Asymmetry plays an important role in biology on every scale: thoughts about DNA spirals, the fact that the human heart is on the left, our preference to use our left or right hand … A team from the CNRS / Inserm / Université Côte d & Azur, in collaboration with colleagues from the University of Pennsylvania, showed how a protein induces spiral motion in another molecule. Through the domino effect, it causes the cells, organs and, in fact, the whole body to turn, causing later behavior. This study was published in the journal science on 23 November 2018
Our world is fundamentally asymmetrical: think about the double helix of DNA, the asymmetric separation of stem cells, or the fact that the human heart is located to the left … But how do these asymmetries appear and are connected to each other?
At the Valrosa Institute of Biology, the team led by CNRS researcher Stefan Nosseli, who also includes researchers from Inserm and Université Cote d'Azur, studied left-asymmetric asymmetry for several years to solve these puzzles. Biologists have identified the first asymmetry controlling genes in the common fruit fly (Drosophila), one of the biology-based model organisms. Recently, the team has shown that this gene plays the same role in vertebrates: the protein it produces, Myosin 1D, controls the coiling or rotation of organs in the same direction.

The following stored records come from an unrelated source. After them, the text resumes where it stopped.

(** An error comes with no bytes. *)
Lemma Read_err_zero sr p e :
  rr_err (Read sr p) = Some e ->
  rr_n (Read sr p) = 0 /\ rr_data (Read sr p) = [].
Proof.
  destruct sr as [sr|]; [|intros _; split; reflexivity].
  destruct (Read_loop (sr, None)) as [sr1 e1] eqn:HL.
  destruct (settle sr1 e1) as [e0|] eqn:Hs.
  - rewrite (Read_error sr p sr1 e1 e0 HL Hs). intros _. split; reflexivity.
  - destruct (Read_deliver sr p sr1 e1 HL Hs) as (_ & Hd & Hn & He).
    rewrite He, Hd, Hn.
    destruct (length (buffer sr1) =? 0) eqn:E0; [|discriminate].
    apply Nat.eqb_eq in E0. intros _.
    destruct (buffer sr1); [|discriminate]. rewrite firstn_nil.
    split; [apply Nat.min_0_r | reflexivity].
Qed.

(** ** Reading a stream to its end *)

Lemma Scanner_Err_end s fin :
  sc_err s = Some fin -> Scanner_Err s = end_of fin.
Proof. unfold Scanner_Err. intros ->. destruct fin; reflexivity. Qed.

Lemma ReadAllWith_const fuel k :
  forall sr, ReadAllWith fuel (fun _ => k) sr = ReadAll fuel k sr.
Proof.
  induction fuel as [|fuel IH]; intros sr; [reflexivity|].
  cbn [ReadAllWith ReadAll]. rewrite IH. reflexivity.
Qed.

Lemma ReadAllWith_same fuel ks a b :
  (forall p, Read a p = Read b p) ->
  ReadAllWith fuel ks a = ReadAllWith fuel ks b.
Proof. intros H. destruct fuel; simpl; [|rewrite H]; reflexivity. Qed.

Lemma ReadAllWith_exhausted_clean :
  forall n ks sr, (forall i, 0 < ks i) -> length (buffer sr) <= n ->
  existsData sr = false -> Scanner_Err (scanner sr) = None ->
  exists fuel, ReadAllWith fuel ks (Some sr) = Some (buffer sr, io_EOF).
Proof.
  induction n as [|n IH]; intros ks sr Hk Hlen Hex Herr;
    pose proof (Hk 0) as Hk0;
    pose proof (Read_loop_exhausted sr None Hex) as HL;
    assert (Hs : settle sr None = None)
      by (unfold settle; rewrite Hex; exact Herr);
    destruct (@Read_deliver sr (make (ks 0)) sr None HL Hs)
      as (Hsr & Hd & _ & He);
    rewrite length_make in *.
  - exists 1. cbn [ReadAllWith].
    rewrite He, Hd. destruct (buffer sr); [|simpl in Hlen; lia].
    simpl. destruct (ks 0); [lia|]. reflexivity.
  - destruct (buffer sr) as [|x b] eqn:Eb.
    + exists 1. cbn [ReadAllWith]. rewrite He, Hd. simpl.
      destruct (ks 0); [lia|]. reflexivity.
    + set (sr2 := {| scanner := scanner sr; filter := filter sr;
                     buffer := skipn (ks 0) (x :: b);
                     existsData := existsData sr |}) in *.
      assert (Hlen2 : length (buffer sr2) <= n).
      { simpl in Hlen. unfold sr2; simpl buffer.
        rewrite length_skipn. simpl length. lia. }
      destruct (IH (fun i => ks (S i)) sr2 (fun i => Hk (S i)) Hlen2 Hex Herr)
        as [fuel Hf].
      exists (S fuel). cbn [ReadAllWith]. rewrite He, Hsr, Hd.
      cbn [length Nat.eqb andb]. fold sr2. rewrite Hf.
      unfold sr2; cbn [buffer]. rewrite firstn_skipn. reflexivity.
Qed.

Lemma ReadAllWith_live :
  forall n ks sr, (forall i, 0 < ks i) ->
  length (tokens (scanner sr)) = n -> existsData sr = true ->
  forall o r,
    outcome (filter sr) (tokens (scanner sr)) (final_err (scanner sr))
    = (o, r) ->
    exists fuel out,
      ReadAllWith fuel ks (Some sr) = Some (out, reported r)
      /\ is_prefix out (buffer sr ++ o)
      /\ (r = None -> out = buffer sr ++ o)
      /\ (buffer sr = [] ->
          (forall i, fits (filter sr) (ks i) (tokens (scanner sr))) ->
          out = o).
Proof.
  induction n as [n IH] using lt_wf_ind.
  intros ks sr Hk Hn Hlive o r Hout. pose proof (Hk 0) as Hk0.
  destruct (Read_loop (sr, None)) as [sr1 e] eqn:HL.
  destruct (pull (filter sr) (tokens (scanner sr)))
    as [[[app e'] rest] ok] eqn:HP.
  destruct (Read_loop_pull sr Hlive _ _ _ _ _ _ HL HP)
    as (Hb & -> & Hok & Hf & Htrue & Hend).
  pose proof (pull_inv _ _ _ _ _ _ HP) as Hinv.
  rewrite (outcome_pull _ _ (final_err (scanner sr)) _ _ _ _ HP) in Hout.
  destruct e' as [e0|].
  - (* the filter fails *)
    inversion Hout; subst o r.
    assert (Hs : settle sr1 (Some e0) = Some e0).
    { unfold settle. simpl. rewrite andb_false_r. reflexivity. }
    exists 1, []. cbn [ReadAllWith].
    rewrite (@Read_error sr (make (ks 0)) sr1 (Some e0) e0 HL Hs). simpl.
    repeat split; auto using is_prefix_nil. discriminate.
  - destruct ok.
    + (* a record is accepted *)
      destruct (Htrue eq_refl) as [Ht Hfin].
      destruct Hinv as (pre & t & Hts & Hpre & Hft & Hne).
      destruct (outcome (filter sr) rest (final_err (scanner sr)))
        as [o' r'] eqn:Ho'.
      inversion Hout; subst o r.
      assert (Hs : settle sr1 None = None).
      { unfold settle. rewrite Hok. reflexivity. }
      destruct (@Read_deliver sr (make (ks 0)) sr1 None HL Hs)
        as (Hsr & Hd & _ & He).
      rewrite length_make, Hb in *.
      set (sr2 := {| scanner := scanner sr1; filter := filter sr1;
                     buffer := skipn (ks 0) (buffer sr ++ app);
                     existsData := existsData sr1 |}) in *.
      assert (Hlt : length (tokens (scanner sr2)) < n).
      { unfold sr2; cbn [scanner]. rewrite Ht, <- Hn, Hts.
        rewrite length_app. simpl. lia. }
      assert (Ho2 : outcome (filter sr2) (tokens (scanner sr2))
                      (final_err (scanner sr2)) = (o', r')).
      { unfold sr2; cbn [scanner filter]. rewrite Ht, Hf, Hfin. exact Ho'. }
      destruct (IH _ Hlt (fun i => ks (S i)) sr2 (fun i => Hk (S i))
                  eq_refl Hok o' r' Ho2)
        as (fuel & out2 & HR & Hpx & Hclean & Hbig).
      exists (S fuel), (firstn (ks 0) (buffer sr ++ app) ++ out2).
      cbn [ReadAllWith]. rewrite He, Hsr, Hd, HR.
      assert (Hl : (length (buffer sr ++ app) =? 0) = false).
      { apply Nat.eqb_neq. rewrite length_app.
        destruct app; [congruence | simpl; lia]. }
      rewrite Hl. cbn [andb].
      assert (Hcut : buffer sr ++ app ++ o'
                     = firstn (ks 0) (buffer sr ++ app) ++ buffer sr2 ++ o').
      { unfold sr2; cbn [buffer].
        rewrite !app_assoc, firstn_skipn. reflexivity. }
      repeat split.
      * rewrite Hcut. apply is_prefix_app. exact Hpx.
      * intros Hr. rewrite Hcut, (Hclean Hr). reflexivity.
      * intros Hnil Hfit.
        destruct (fits_pull _ _ _ _ _ HP (Hfit 0)) as [Hlen _].
        rewrite Hnil. cbn [List.app].
        rewrite firstn_all2 by exact Hlen.
        f_equal. apply Hbig.
        -- unfold sr2; cbn [buffer]. rewrite Hnil. cbn [List.app].
           apply skipn_all2. exact Hlen.
        -- intros i. unfold sr2; cbn [scanner filter]. rewrite Ht, Hf.
           apply (fits_pull _ _ _ _ _ HP (Hfit (S i))).
    + (* the scanner has stopped *)
      destruct Hinv as (-> & _ & -> & Hall).
      inversion Hout; subst o r. rewrite app_nil_r in *.
      destruct (Hend eq_refl) as [Herr _].
      pose proof (Scanner_Err_end _ _ Herr) as HE.
      destruct (end_of (final_err (scanner sr))) as [e0|] eqn:Eend.
      * assert (Hs : settle sr1 None = Some e0).
        { unfold settle. rewrite Hok. exact HE. }
        exists 1, []. cbn [ReadAllWith].
        rewrite (@Read_error sr (make (ks 0)) sr1 None e0 HL Hs). simpl.
        repeat split; auto using is_prefix_nil. discriminate.
      * destruct (ReadAllWith_exhausted_clean _ ks sr1 Hk (le_n _) Hok HE)
          as [fuel HR].
        exists fuel, (buffer sr).
        rewrite (@ReadAllWith_same fuel ks (Some sr) (Some sr1)).
        2: { intros p. unfold Read.
             rewrite HL, (@Read_loop_exhausted sr1 None Hok). reflexivity. }
        rewrite HR, Hb. repeat split; auto using is_prefix_refl.
Qed.

Lemma ReadAll_exhausted_clean k :
  0 < k ->
  forall sr, existsData sr = false -> Scanner_Err (scanner sr) = None ->
  exists fuel, ReadAll fuel k (Some sr) = Some (buffer sr, io_EOF).
Proof.
  intros Hk sr Hex Herr.
  destruct (ReadAllWith_exhausted_clean _ (fun _ => k) sr (fun _ => Hk)
              (le_n _) Hex Herr) as [fuel HR].
  exists fuel. rewrite <- ReadAllWith_const. exact HR.
Qed.

(** A completed reading is a row of calls without error, then one call
    that returns the error and no bytes. *)
Lemma ReadAll_Reads k fuel :
  forall sr out e, ReadAll fuel k sr = Some (out, e) ->
  exists m rs sr',
    Reads sr (repeat k (S m)) = (rs ++ [([], Some e)], sr')
    /\ length rs = m
    /\ Forall (fun r => snd r = None) rs
    /\ concat (map fst rs) = out.
Proof.
  induction fuel as [|fuel IH]; intros sr out e H; [discriminate|].
  cbn [ReadAll] in H.
  destruct (rr_err (Read sr (make k))) as [e0|] eqn:Ee.
  - inversion H; subst.
    destruct (Read_err_zero _ _ _ Ee) as [_ Hd].
    exists 0, [], (rr_sr (Read sr (make k))). simpl.
    rewrite Ee, Hd. auto.
  - destruct (ReadAll fuel k (rr_sr (Read sr (make k)))) as [[out' e']|] eqn:E;
      [|discriminate].
    inversion H; subst.
    destruct (IH _ _ _ E) as (m & rs & sr' & HR & Hl & Hall & Hc).
    exists (S m), ((rr_data (Read sr (make k)), None) :: rs), sr'.
    cbn [repeat Reads] in *. rewrite HR, Ee. simpl.
    repeat split; auto. rewrite Hc. reflexivity.
Qed.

In this new study, researchers induced the production of Myosin 1D in the normal symmetrical organs of Drosophila, such as the respiratory trachea. Quite spectacular, it was enough to cause asymmetry at all levels: deformed cells, tracheas that wrap around themselves, twisting the whole body, and spiraling locomotive behavior among flies larvae. It is remarkable that these new asymmetries always evolve in the same direction.
To identify the origin of these cascade effects, biochemists from the University of Pennsylvania also contributed to the project: on a glass roof roof, Myosin 1D was taken in contact with a cytoskeleton component (the cell's spine), namely actin. They were able to observe that the interaction between the two proteins induces the spina of the actin.
Besides its role in right-left asymmetry among Drosophila and vertebrates, Myosin 1D appears to be a unique protein capable of inducing asymmetry on its own at all scales, first at the molecular level, then by the effect of the domino cell, tissue and behavioral level . These results suggest the possible mechanism for the sudden appearance of new morphological characteristics in the course of evolution, such as the twisting of the snails' bodies. Therefore, Myosin 1D seems to have all the necessary features for this innovation, since only its expression is sufficient to cause all scales to twist.